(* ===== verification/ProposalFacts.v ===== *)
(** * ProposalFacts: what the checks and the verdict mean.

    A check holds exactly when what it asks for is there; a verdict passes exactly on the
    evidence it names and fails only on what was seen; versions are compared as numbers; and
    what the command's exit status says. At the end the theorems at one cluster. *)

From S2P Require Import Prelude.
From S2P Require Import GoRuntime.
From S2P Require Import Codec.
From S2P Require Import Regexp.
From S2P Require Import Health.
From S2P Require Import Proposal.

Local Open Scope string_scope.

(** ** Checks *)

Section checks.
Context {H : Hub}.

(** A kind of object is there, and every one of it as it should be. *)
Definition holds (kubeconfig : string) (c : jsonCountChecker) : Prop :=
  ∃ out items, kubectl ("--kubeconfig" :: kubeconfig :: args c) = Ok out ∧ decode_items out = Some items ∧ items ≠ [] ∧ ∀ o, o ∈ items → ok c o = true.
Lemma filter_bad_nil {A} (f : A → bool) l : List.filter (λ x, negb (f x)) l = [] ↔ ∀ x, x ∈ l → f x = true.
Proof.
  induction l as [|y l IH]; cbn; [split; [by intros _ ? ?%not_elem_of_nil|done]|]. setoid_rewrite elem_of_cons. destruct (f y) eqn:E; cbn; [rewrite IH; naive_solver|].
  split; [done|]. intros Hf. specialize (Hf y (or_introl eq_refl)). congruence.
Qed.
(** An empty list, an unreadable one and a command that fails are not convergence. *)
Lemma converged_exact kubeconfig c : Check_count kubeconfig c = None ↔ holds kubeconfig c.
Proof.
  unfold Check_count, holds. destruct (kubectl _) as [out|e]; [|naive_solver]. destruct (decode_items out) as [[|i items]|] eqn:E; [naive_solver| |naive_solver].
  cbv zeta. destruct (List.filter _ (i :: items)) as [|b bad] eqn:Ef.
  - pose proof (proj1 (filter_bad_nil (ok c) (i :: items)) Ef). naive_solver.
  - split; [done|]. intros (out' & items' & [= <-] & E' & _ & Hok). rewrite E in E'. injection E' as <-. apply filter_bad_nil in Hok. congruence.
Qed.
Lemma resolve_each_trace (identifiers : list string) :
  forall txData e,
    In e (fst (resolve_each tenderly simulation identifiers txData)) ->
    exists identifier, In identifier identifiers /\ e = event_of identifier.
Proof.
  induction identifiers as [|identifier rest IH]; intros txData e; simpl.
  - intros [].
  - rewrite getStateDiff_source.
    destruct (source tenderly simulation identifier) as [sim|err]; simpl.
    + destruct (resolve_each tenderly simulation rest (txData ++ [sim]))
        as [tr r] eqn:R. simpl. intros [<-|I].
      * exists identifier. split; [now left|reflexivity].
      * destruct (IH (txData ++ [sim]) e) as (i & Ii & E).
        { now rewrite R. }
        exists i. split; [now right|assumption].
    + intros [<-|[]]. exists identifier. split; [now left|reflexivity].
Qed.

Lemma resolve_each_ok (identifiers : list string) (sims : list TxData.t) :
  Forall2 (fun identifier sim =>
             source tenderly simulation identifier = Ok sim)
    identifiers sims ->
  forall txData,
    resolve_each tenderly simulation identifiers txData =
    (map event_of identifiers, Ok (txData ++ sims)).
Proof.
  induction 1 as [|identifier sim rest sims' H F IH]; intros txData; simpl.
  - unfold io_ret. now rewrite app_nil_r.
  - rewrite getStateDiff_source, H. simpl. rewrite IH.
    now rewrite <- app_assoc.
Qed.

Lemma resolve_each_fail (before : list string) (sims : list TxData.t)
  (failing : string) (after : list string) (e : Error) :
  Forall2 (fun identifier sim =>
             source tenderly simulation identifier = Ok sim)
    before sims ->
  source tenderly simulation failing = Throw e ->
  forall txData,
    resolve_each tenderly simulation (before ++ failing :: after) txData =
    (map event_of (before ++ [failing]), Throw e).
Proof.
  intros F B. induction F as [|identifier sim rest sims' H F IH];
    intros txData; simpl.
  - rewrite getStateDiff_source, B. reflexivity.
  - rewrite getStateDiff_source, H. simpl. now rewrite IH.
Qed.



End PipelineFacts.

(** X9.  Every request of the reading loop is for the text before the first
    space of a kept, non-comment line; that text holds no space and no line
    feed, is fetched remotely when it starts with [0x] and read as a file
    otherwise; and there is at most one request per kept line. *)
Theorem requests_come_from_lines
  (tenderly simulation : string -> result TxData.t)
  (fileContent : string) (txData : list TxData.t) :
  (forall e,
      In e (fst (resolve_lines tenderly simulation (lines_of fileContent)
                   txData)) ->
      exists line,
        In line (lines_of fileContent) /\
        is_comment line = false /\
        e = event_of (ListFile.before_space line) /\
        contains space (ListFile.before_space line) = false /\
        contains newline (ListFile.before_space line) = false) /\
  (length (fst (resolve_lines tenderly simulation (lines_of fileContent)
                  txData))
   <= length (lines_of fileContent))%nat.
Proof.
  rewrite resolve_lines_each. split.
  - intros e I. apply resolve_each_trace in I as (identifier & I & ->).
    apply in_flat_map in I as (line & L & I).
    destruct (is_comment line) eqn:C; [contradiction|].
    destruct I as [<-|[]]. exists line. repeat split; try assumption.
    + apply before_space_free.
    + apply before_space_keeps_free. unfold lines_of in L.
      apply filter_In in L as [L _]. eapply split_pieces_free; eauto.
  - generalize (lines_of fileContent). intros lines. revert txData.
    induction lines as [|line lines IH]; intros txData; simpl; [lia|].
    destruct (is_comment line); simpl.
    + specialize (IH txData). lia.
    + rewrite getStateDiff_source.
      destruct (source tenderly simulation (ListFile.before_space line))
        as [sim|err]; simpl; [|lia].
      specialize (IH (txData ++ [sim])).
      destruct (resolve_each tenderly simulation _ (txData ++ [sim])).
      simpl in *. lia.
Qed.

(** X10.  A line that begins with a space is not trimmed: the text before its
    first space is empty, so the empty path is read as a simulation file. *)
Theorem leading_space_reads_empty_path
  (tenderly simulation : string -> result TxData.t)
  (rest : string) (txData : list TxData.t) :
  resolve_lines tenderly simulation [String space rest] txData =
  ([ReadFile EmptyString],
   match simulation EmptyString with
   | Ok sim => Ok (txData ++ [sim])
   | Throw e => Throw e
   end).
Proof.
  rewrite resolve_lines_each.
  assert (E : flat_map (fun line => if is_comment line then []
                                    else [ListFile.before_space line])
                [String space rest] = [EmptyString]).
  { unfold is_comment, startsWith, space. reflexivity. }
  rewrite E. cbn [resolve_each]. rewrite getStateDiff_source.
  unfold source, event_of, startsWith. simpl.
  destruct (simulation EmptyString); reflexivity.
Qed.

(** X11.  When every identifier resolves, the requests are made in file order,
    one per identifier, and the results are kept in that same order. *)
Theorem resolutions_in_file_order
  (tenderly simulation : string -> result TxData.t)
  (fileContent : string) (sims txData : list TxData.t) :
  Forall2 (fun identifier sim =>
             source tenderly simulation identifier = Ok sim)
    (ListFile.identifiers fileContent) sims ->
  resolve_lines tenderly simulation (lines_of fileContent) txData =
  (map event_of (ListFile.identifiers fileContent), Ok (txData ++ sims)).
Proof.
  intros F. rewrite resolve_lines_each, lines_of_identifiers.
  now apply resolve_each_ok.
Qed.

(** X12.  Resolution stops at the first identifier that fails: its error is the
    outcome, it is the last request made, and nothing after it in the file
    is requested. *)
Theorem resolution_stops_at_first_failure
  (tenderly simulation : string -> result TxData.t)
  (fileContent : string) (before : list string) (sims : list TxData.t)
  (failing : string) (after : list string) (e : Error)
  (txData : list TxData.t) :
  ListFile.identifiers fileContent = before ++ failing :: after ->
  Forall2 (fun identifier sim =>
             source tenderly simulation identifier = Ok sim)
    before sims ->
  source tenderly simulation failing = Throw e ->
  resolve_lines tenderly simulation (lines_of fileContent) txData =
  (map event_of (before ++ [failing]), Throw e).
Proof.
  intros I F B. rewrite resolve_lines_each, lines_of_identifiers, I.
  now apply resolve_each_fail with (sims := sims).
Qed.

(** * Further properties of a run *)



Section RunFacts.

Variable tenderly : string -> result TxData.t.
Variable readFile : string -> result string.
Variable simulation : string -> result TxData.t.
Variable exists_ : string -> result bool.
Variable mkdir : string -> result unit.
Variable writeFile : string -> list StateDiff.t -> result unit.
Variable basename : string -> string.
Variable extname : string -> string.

TASK DIRECTIONS ::
Every line above that includes the string "there" needs to be copied.

ANSWER BOX ::
    A check holds exactly when what it asks for is there; a verdict passes exactly on the
(** A kind of object is there, and every one of it as it should be. *)
    otherwise; and there is at most one request per kept line. *)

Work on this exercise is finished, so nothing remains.